EXERCISE BRIEF – Retype word for word the lines of the data below, from the first to the one bearing "Definition grows (T", with that one included.

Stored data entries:
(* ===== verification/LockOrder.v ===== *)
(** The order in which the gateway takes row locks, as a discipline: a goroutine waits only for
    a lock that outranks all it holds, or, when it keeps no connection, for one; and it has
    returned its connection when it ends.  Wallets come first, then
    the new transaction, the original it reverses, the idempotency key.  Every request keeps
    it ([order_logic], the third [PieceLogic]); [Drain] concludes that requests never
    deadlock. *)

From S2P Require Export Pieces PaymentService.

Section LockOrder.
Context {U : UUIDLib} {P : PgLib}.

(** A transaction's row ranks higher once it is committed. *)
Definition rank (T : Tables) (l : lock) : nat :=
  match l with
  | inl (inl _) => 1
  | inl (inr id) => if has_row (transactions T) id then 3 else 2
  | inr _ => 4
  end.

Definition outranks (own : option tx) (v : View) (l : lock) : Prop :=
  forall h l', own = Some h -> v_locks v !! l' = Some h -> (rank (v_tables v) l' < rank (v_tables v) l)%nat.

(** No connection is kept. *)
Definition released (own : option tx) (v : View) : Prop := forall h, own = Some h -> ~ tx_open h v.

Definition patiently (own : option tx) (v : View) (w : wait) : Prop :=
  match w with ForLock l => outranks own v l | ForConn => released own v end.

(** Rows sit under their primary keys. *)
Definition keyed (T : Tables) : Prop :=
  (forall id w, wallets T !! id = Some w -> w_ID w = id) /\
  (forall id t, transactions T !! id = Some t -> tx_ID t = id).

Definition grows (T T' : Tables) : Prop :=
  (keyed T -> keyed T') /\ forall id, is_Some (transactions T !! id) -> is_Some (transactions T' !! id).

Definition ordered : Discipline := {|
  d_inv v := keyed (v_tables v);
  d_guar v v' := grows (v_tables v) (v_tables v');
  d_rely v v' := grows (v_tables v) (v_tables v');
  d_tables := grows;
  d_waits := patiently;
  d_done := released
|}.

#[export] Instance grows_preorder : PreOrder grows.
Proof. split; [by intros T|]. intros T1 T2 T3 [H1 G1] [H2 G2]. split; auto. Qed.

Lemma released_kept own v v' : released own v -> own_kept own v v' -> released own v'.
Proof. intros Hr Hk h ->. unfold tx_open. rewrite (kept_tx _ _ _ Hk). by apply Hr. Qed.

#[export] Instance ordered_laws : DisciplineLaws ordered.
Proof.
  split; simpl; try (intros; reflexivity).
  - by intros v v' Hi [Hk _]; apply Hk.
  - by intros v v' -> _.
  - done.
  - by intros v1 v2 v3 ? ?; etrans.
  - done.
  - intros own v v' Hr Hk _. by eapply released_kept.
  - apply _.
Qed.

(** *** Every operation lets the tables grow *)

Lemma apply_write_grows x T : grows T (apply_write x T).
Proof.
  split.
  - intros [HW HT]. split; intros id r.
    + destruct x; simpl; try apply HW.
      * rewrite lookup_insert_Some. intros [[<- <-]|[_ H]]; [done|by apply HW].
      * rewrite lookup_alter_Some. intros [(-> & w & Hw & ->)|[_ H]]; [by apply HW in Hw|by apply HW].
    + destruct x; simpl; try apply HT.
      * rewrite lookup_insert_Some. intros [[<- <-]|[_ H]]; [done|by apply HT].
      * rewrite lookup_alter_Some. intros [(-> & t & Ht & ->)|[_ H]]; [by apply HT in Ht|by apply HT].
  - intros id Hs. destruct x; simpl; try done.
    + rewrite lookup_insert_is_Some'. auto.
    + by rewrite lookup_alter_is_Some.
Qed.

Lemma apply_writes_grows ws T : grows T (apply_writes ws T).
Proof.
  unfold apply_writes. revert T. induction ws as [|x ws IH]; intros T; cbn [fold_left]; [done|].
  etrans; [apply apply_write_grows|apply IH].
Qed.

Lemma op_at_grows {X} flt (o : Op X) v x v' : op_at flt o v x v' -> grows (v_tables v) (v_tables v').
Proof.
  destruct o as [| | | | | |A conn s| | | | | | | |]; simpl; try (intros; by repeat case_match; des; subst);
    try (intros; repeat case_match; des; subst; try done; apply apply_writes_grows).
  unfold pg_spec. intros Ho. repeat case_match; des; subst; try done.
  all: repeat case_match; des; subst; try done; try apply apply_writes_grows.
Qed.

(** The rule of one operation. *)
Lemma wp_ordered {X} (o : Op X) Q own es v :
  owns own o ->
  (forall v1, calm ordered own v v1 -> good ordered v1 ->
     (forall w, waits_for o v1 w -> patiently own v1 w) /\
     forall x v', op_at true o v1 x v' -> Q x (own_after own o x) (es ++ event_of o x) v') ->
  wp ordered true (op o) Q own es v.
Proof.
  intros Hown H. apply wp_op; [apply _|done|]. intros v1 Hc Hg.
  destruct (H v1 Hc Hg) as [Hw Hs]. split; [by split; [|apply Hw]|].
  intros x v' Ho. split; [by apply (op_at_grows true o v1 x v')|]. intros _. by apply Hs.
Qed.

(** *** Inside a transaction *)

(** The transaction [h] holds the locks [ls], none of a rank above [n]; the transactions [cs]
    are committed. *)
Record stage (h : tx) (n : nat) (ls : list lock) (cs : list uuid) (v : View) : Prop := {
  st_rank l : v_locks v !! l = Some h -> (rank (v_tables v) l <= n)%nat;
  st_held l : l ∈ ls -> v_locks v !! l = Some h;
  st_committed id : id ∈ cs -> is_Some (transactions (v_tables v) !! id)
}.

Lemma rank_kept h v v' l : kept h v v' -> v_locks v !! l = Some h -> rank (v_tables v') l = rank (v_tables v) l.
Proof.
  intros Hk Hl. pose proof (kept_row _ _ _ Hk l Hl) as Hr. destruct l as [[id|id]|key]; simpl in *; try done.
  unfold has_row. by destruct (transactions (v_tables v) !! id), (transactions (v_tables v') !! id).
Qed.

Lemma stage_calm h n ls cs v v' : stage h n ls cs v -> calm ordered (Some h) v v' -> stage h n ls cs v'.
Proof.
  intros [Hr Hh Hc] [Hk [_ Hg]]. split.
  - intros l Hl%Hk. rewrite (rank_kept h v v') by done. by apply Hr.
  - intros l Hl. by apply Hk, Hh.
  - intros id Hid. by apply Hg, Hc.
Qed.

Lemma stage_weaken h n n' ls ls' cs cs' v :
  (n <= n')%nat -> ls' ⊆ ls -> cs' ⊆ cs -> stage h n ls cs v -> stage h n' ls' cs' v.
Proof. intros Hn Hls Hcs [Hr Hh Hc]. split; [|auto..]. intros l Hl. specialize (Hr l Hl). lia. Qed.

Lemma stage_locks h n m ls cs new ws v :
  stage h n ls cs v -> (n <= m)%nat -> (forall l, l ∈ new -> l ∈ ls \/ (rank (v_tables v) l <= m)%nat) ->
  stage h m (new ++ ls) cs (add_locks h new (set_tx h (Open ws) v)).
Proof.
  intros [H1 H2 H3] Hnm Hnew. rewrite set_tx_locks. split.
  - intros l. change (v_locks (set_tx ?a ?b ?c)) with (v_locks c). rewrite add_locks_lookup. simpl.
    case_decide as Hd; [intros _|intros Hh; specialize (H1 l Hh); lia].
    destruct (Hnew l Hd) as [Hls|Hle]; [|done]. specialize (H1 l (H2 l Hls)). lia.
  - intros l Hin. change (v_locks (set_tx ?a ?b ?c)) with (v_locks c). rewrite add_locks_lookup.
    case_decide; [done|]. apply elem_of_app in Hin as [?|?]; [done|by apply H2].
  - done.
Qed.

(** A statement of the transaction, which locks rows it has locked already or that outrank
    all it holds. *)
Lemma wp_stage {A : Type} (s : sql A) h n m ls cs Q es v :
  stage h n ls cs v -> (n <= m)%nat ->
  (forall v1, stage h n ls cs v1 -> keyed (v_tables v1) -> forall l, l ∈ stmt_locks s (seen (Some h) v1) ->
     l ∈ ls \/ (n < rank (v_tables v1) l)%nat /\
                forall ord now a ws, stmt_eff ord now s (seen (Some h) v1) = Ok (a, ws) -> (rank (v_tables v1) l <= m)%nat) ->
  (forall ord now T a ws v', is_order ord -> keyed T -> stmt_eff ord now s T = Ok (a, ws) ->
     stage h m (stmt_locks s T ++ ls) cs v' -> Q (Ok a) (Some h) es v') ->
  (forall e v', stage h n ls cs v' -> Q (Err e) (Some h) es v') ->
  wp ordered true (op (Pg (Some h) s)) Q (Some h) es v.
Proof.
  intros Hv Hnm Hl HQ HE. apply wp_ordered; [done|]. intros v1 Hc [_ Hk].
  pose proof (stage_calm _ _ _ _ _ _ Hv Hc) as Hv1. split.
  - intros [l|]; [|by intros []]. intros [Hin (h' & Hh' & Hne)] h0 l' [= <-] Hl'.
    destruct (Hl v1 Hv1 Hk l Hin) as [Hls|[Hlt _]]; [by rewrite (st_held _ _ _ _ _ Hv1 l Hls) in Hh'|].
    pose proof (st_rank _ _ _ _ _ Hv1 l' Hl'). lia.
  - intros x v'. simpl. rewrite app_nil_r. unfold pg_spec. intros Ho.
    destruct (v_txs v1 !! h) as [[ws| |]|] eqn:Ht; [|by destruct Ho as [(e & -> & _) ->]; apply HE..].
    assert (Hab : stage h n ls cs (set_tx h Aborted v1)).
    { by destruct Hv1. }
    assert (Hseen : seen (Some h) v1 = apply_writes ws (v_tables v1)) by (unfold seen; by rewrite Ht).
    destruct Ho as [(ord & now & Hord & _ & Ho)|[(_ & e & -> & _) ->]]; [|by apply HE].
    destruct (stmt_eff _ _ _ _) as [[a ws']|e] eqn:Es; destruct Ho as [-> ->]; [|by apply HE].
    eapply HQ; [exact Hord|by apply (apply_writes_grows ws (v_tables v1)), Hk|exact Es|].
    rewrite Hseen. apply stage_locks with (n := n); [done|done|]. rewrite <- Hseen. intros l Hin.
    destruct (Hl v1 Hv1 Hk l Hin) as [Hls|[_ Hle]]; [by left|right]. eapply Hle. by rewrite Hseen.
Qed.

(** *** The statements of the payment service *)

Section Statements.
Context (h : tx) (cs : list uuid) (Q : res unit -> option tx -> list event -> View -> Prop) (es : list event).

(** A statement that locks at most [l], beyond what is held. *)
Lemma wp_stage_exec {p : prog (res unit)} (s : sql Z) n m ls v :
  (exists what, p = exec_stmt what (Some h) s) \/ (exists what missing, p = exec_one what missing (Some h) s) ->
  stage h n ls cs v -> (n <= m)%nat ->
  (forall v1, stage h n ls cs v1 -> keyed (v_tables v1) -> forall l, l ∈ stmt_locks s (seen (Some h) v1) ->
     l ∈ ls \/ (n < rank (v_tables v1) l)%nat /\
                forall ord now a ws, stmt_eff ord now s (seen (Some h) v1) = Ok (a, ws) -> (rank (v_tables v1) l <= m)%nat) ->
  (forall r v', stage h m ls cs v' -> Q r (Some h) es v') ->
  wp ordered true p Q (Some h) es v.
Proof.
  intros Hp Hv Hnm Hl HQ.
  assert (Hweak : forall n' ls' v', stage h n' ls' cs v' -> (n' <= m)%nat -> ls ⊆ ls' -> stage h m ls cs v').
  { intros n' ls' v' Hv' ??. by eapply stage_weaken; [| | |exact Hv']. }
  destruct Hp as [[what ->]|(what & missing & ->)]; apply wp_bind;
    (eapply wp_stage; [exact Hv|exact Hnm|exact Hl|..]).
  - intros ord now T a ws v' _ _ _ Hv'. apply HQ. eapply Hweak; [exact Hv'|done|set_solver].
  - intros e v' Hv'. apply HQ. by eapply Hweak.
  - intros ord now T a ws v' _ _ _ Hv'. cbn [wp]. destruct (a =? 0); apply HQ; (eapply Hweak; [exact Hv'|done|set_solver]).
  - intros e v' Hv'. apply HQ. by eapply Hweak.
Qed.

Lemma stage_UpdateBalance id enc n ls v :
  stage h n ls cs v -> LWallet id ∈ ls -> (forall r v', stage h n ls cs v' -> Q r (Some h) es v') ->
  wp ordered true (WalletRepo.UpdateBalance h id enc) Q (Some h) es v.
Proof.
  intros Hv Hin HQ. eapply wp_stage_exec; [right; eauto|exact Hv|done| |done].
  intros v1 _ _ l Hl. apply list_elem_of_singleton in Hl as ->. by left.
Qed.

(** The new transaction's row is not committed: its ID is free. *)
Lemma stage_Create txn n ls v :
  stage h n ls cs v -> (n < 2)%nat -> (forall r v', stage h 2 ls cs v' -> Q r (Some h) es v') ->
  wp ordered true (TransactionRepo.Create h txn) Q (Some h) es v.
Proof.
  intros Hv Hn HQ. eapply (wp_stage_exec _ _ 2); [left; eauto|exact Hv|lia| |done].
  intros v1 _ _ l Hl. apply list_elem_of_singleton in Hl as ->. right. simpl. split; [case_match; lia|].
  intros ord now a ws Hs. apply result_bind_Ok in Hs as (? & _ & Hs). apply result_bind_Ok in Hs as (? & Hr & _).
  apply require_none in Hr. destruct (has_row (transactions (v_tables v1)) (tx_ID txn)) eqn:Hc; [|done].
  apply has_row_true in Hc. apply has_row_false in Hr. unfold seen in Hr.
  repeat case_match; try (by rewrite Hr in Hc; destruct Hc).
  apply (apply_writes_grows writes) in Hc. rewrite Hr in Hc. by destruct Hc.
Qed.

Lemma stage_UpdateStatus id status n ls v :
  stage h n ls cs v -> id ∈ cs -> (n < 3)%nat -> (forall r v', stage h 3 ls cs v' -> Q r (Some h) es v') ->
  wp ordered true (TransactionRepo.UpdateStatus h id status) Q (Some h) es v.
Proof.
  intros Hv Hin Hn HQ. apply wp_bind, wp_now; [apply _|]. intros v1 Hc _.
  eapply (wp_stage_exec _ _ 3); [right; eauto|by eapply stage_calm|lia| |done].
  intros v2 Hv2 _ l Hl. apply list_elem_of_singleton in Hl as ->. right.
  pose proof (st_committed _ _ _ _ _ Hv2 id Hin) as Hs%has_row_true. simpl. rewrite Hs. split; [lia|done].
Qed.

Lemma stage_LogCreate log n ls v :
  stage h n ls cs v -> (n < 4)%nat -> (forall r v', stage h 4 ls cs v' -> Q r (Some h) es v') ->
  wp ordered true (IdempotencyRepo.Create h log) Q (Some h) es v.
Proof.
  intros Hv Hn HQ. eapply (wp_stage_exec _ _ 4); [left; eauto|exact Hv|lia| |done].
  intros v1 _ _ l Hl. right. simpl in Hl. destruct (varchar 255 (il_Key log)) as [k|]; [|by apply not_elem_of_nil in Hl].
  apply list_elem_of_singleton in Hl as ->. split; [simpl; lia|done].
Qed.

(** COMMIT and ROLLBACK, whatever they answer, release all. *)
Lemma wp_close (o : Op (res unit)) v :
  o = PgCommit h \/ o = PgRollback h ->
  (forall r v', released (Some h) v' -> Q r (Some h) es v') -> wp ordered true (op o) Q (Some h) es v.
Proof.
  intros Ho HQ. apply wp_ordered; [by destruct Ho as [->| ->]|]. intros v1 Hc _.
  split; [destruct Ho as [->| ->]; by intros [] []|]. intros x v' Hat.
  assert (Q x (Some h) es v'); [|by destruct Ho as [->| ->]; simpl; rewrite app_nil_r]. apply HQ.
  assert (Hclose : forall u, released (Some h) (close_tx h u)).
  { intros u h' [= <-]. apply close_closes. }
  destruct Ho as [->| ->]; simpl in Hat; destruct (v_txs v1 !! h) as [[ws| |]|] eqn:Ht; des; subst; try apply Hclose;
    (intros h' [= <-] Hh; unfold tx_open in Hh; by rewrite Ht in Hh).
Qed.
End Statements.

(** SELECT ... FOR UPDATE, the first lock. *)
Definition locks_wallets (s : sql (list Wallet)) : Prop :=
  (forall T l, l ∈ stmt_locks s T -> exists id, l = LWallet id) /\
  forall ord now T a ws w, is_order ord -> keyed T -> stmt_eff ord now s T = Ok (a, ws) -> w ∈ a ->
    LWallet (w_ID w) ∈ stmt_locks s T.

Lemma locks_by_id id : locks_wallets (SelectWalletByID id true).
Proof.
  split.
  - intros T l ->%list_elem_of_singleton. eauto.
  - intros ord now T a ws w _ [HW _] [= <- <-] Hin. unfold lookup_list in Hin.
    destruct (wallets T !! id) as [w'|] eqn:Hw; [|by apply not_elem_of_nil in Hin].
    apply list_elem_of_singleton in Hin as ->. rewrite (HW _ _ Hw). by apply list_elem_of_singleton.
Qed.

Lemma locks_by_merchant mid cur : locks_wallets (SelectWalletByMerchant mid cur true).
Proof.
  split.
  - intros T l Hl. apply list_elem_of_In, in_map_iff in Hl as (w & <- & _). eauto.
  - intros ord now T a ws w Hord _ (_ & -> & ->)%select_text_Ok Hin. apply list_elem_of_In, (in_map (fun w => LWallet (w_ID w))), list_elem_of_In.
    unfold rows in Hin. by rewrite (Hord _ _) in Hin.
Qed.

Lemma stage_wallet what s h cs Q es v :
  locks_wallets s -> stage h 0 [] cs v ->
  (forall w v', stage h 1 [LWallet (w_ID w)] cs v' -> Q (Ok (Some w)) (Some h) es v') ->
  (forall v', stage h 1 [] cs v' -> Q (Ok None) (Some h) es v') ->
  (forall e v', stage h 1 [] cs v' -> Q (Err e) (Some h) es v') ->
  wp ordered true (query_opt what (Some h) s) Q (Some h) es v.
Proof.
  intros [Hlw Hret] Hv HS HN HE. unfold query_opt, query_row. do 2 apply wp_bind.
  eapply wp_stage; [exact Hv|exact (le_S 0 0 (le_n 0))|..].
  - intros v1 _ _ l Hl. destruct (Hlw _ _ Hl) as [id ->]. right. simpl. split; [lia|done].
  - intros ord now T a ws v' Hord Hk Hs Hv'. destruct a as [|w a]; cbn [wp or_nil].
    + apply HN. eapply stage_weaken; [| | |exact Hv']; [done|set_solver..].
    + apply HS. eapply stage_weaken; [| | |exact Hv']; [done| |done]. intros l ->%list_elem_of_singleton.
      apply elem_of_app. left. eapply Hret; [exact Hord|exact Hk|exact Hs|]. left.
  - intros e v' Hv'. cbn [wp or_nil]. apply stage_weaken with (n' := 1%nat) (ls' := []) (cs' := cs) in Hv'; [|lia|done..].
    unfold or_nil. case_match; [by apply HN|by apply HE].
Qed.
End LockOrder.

SOLUTION FOR THIS PROBLEM –
(* ===== verification/LockOrder.v ===== *)
(** The order in which the gateway takes row locks, as a discipline: a goroutine waits only for
    a lock that outranks all it holds, or, when it keeps no connection, for one; and it has
    returned its connection when it ends.  Wallets come first, then
    the new transaction, the original it reverses, the idempotency key.  Every request keeps
    it ([order_logic], the third [PieceLogic]); [Drain] concludes that requests never
    deadlock. *)

From S2P Require Export Pieces PaymentService.

Section LockOrder.
Context {U : UUIDLib} {P : PgLib}.

(** A transaction's row ranks higher once it is committed. *)
Definition rank (T : Tables) (l : lock) : nat :=
  match l with
  | inl (inl _) => 1
  | inl (inr id) => if has_row (transactions T) id then 3 else 2
  | inr _ => 4
  end.

Definition outranks (own : option tx) (v : View) (l : lock) : Prop :=
  forall h l', own = Some h -> v_locks v !! l' = Some h -> (rank (v_tables v) l' < rank (v_tables v) l)%nat.

(** No connection is kept. *)
Definition released (own : option tx) (v : View) : Prop := forall h, own = Some h -> ~ tx_open h v.

Definition patiently (own : option tx) (v : View) (w : wait) : Prop :=
  match w with ForLock l => outranks own v l | ForConn => released own v end.

(** Rows sit under their primary keys. *)
Definition keyed (T : Tables) : Prop :=
  (forall id w, wallets T !! id = Some w -> w_ID w = id) /\
  (forall id t, transactions T !! id = Some t -> tx_ID t = id).

Definition grows (T T' : Tables) : Prop :=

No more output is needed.